Data records:
====

(* ===== verification/Routing.v ===== *)
(** * Model routing: the router

    [src/internal/routing/router.go] and the cost estimator of [health.go].
    Scores and costs are double-precision numbers, computed in the order of the
    source (without fused operations, as Go compiles them for amd64). *)

From S2P Require Import Prelude GoStrings Float RoutingTypes.
Import routing.

Module router.

(* src: internal/routing/router.go:10-10 (ErrNoCompatibleModel) *)
Definition ErrNoCompatibleModel : goerror := ErrorString "NO_COMPATIBLE_MODEL".

(** The cost of a number of input and output tokens. *)
(* src: internal/routing/health.go:35-37 (CostEstimator) *)
Definition CostEstimator := ModelProfile → Z → Z → float64.t.

(* src: internal/routing/health.go:38-42 (TokenCostEstimator.Estimate) *)
Definition TokenCostEstimator : CostEstimator := λ model input output,
  let per_million n := float64.div (float64.of_Z n) (float64.of_Z 1000000) in
  float64.add (float64.mul (per_million input) (InputCost (Model_Pricing model)))
    (float64.mul (per_million output) (OutputCost (Model_Pricing model))).

(* src: internal/routing/router.go:12-19 (NewRouter) *)
Definition NewRouter (estimator : option CostEstimator) : CostEstimator :=
  default TokenCostEstimator estimator.

(* src: internal/routing/router.go:75-89 (effectivePolicy) *)
Definition effectivePolicy (req : RoutingRequest) : RoutingPolicy :=
  if decide (Req_Policy req = RoutingPolicyOther "") then
    match ProjectPolicy req, OrganizationPolicy req, GlobalPolicy req with
    | Some p, _, _ => p
    | None, Some p, _ => p
    | None, None, Some p => p
    | None, None, None => Balanced
    end
  else Req_Policy req.

(* src: internal/routing/router.go:187-233 (capabilityScore) *)
Definition capabilityScore (task : TaskProfile) (model : ModelProfile) : float64.t :=
  let bonus (need : bool) (cap : Capability) (weight : Z) (score : float64.t) :=
    if need && has_capability model cap then float64.add score (float64.of_Z weight)
    else score in
  let score := float64.zero in
  let score := bonus (ReasoningRequired task) Reasoning 3 score in
  let score := bonus (ToolUseRequired task) ToolUse 2 score in
  let score := bonus (VisionRequired task) Vision 3 score in
  match Profile_TaskType task with
  | TaskCode | TaskRefactor | TaskDebug => bonus true Coding 3 score
  | TaskArchitecture => bonus true Architecture 3 score
  | TaskUI => bonus true Frontend 3 score
  | TaskDatabase => bonus true Database 3 score
  | TaskDevOps => bonus true DevOps 3 score
  | TaskSecurity => bonus true Security 3 score
  | TaskTest => bonus true Testing 3 score
  | TaskDocumentation => bonus true Documentation 3 score
  | _ => score
  end.

(* src: internal/routing/router.go:244-251 (contains) *)
Definition contains (items : list string) (wanted : string) : bool :=
  existsb (λ item, String.eqb item wanted) items.

(* src: internal/routing/router.go:252-260 (confidence) *)
Definition confidence (score : float64.t) : float64.t :=
  if float64.ltb score float64.zero then float64.zero
  else if float64.gtb score (float64.of_Z 1) then float64.of_Z 1
  else score.

Section router.
Context `{strings.GoUnicode} (Estimator : CostEstimator).

(* src: internal/routing/router.go:234-243 (capabilityReasons) *)
Definition capabilityReasons (task : TaskProfile) : list string :=
  (if decide (TaskType_text (Profile_TaskType task) = "") then []
   else [strings.ToLower (TaskType_text (Profile_TaskType task)) +:+ " capability match"]) ++
  (if 0 <? ContextRequired task then ["required context fits"] else []).

(** The hard constraints in the order they are checked: the reason of the first
    one the model violates. *)
(* src: internal/routing/router.go:93-137 (evaluate) *)
Definition rejection (req : RoutingRequest) (model : ModelProfile) : option string :=
  let task := Req_Task req in
  let res := Resources model in
  let cost := Estimator model 1000 1000 in
  if negb (bool_decide (Model_Availability model = Available)) &&
     negb (bool_decide (Model_Availability model = Degraded))
  then Some "model is not available"
  else if negb (AvailableRuntime req) then Some "runtime is unavailable"
  else if Offline req && Remote model then Some "offline mode excludes remote model"
  else if negb (bool_decide (Model_RuntimeID model = "")) && negb (Model_RuntimeHealthy model)
  then Some "runtime health is not available"
  else if (0 <? Resources_MemoryBytes res) && (0 <? AvailableMemory req) &&
          (AvailableMemory req <? Resources_MemoryBytes res)
  then Some "insufficient memory"
  else if (0 <? VRAMBytes res) && (0 <? AvailableVRAM req) &&
          (AvailableVRAM req <? VRAMBytes res)
  then Some "insufficient GPU memory"
  else if GPURequired res && negb (GPUAvailable req) then Some "GPU is required"
  else if bool_decide (Req_LocalPolicy req = LocalOnly) && negb (Local model)
  then Some "local-only policy"
  else if bool_decide (PrivacyLimit req = Private) && negb (Local model)
  then Some "private project cannot use remote provider"
  else if bool_decide (Privacy task = Private) && negb (Local model)
  then Some "private task cannot use remote provider"
  else if ContextWindow model <? ContextRequired task then Some "insufficient context window"
  else if VisionRequired task && negb (has_capability model Vision)
  then Some "vision capability missing"
  else if ToolUseRequired task && negb (has_capability model ToolUse)
  then Some "tool use capability missing"
  else if negb (bool_decide (SupportedAgents model = [])) &&
          negb (contains (SupportedAgents model) (Req_AgentID req))
  then Some "agent incompatible with model"
  else if float64.gtb (Budget req) float64.zero && float64.gtb cost (Budget req)
  then Some "budget hard limit"
  else None.

(** What the policy adds to the score, and the reason it gives. *)
(* src: internal/routing/router.go:142-169 (evaluate) *)
Definition policy_bonus (policy : RoutingPolicy) (model : ModelProfile) (cost : float64.t)
    (score : float64.t) : float64.t * list string :=
  match policy with
  | Cheapest =>
      (float64.add score (float64.div (float64.of_Z 1) (float64.add (float64.of_Z 1) cost)),
       ["cost policy prefers lower estimate"])
  | Fastest =>
      if decide (LatencyClass (Performance model) = "fast")
      then (float64.add score (float64.of_Z 2), ["fast latency class"]) else (score, [])
  | Best =>
      (float64.add score (float64.add (ReasoningScore (Performance model))
                            (CodingScore (Performance model))),
       ["best policy prefers performance"])
  | PrivacyFirst =>
      if Local model
      then (float64.add score (float64.of_Z 3), ["privacy policy prefers local model"])
      else (score, [])
  | Balanced =>
      (if Local model then float64.add score (float64.lit 1 2) else score, ["balanced policy"])
  | CloudFirst =>
      if Remote model
      then (float64.add score (float64.of_Z 2), ["cloud-first preference"]) else (score, [])
  | _ => (score, [])
  end.

(* src: internal/routing/router.go:90-175 (evaluate) *)
Definition evaluate (req : RoutingRequest) (policy : RoutingPolicy) (model : ModelProfile)
    : CandidateResult :=
  let cost := Estimator model 1000 1000 in
  let ref := mkReference (Model_ProviderID model) (Model_ModelID model) in
  match rejection req model with
  | Some reason => mkCandidate ref false float64.zero [] [reason] cost
  | None =>
      let score := float64.add (capabilityScore (Req_Task req) model)
                     (ReliabilityScore (Performance model)) in
      let reasons := capabilityReasons (Req_Task req) in
      let '(score, more) := policy_bonus policy model cost score in
      let reasons := reasons ++ more in
      if bool_decide (Req_LocalPolicy req = LocalFirst) && Local model
      then mkCandidate ref true (float64.add score (float64.of_Z 2))
             (reasons ++ ["local-first preference"]) [] cost
      else mkCandidate ref true score reasons [] cost
  end.

(** The search for the override among the accepted candidates, [before] being
    those passed. *)
(* src: internal/routing/router.go:176-186 (applyOverride) *)
Fixpoint applyOverride (override : ModelReference) (before accepted rejected : list CandidateResult)
    : list CandidateResult * list CandidateResult :=
  match accepted with
  | [] => ([], rejected ++ [mkCandidate override false float64.zero []
                              ["user override violates hard constraints"] float64.zero])
  | c :: after =>
      if decide (Candidate_Model c = override) then ([c], rejected ++ before ++ after)
      else applyOverride override (before ++ [c]) after rejected
  end.

(** The order of the candidates: the higher score first, then by name. *)
(* src: internal/routing/router.go:60-68 (Decide) *)
Definition candidate_less (a b : CandidateResult) : bool :=
  if negb (float64.eqb (Score a) (Score b)) then float64.gtb (Score a) (Score b)
  else if decide (Ref_ProviderID (Candidate_Model a) = Ref_ProviderID (Candidate_Model b))
  then String.ltb (Ref_ModelID (Candidate_Model a)) (Ref_ModelID (Candidate_Model b))
  else String.ltb (Ref_ProviderID (Candidate_Model a)) (Ref_ProviderID (Candidate_Model b)).

(** A decision comes with an error when there is no model; the decision of an
    error still lists the rejections. *)
(* src: internal/routing/router.go:40-74 (Decide) *)
Definition Decide (req : RoutingRequest) : RoutingDecision * option goerror :=
  let policy := effectivePolicy req in
  let req := req <| PrivacyLimit := (if decide (PrivacyLimit req = PrivacyClassOther "")
                                     then Public else PrivacyLimit req) |> in
  let candidates := evaluate req policy <$> Models req in
  let accepted := filter (λ c, Accepted c = true) candidates in
  let rejected := filter (λ c, Accepted c = false) candidates in
  let '(accepted, rejected) :=
    match UserOverride req with
    | Some override => applyOverride override [] accepted rejected
    | None => (accepted, rejected)
    end in
  match sort_by candidate_less accepted with
  | [] => (mkDecision (mkReference "" "") "" "" [] rejected ["hard_constraints"] float64.zero
             float64.zero, Some ErrNoCompatibleModel)
  | selected :: alternatives =>
      (mkDecision (Candidate_Model selected) (Ref_ProviderID (Candidate_Model selected))
         ("Selected " +:+ Ref_ModelID (Candidate_Model selected) +:+ " because " +:+
          strings.Join (Reasons selected) ", " +:+ ".") alternatives rejected
         ["privacy"; "availability"; "capability"; "agent_compatibility"; "runtime";
          "runtime_health"; "resources"; "offline"; "budget"]
         (Candidate_Cost selected) (confidence (Score selected)), None)
  end.

(** The models a fallback names, tried one by one without the override. *)
(* src: internal/routing/router.go:25-37 (DecideWithFallbacks) *)
Fixpoint try_fallback (req : RoutingRequest) (fallback : ModelReference)
    (models : list ModelProfile) : option RoutingDecision :=
  match models with
  | [] => None
  | model :: models =>
      if bool_decide (Model_ProviderID model = Ref_ProviderID fallback) &&
         bool_decide (Model_ModelID model = Ref_ModelID fallback)
      then
        match Decide (req <| Models := [model] |> <| UserOverride := None |>) with
        | (d, None) => Some (d <| Reason := "Fallback selected after primary incompatibility: "
                                              +:+ Reason d |>)
        | (_, Some _) => try_fallback req fallback models
        end
      else try_fallback req fallback models
  end.

(* src: internal/routing/router.go:20-39 (DecideWithFallbacks) *)
Definition DecideWithFallbacks (req : RoutingRequest) : RoutingDecision * option goerror :=
  match Decide req with
  | (d, None) => (d, None)
  | (d, Some err) =>
      match head (omap (λ f, try_fallback req f (Models req)) (Fallbacks req)) with
      | Some d' => (d', None)
      | None => (d, Some err)
      end
  end.
End router.
End router.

====

Work to be completed:
Which of the lines in the data contain the string "Import"? Return each one.

Your solution:
From S2P Require Import Prelude GoStrings Float RoutingTypes.
Import routing.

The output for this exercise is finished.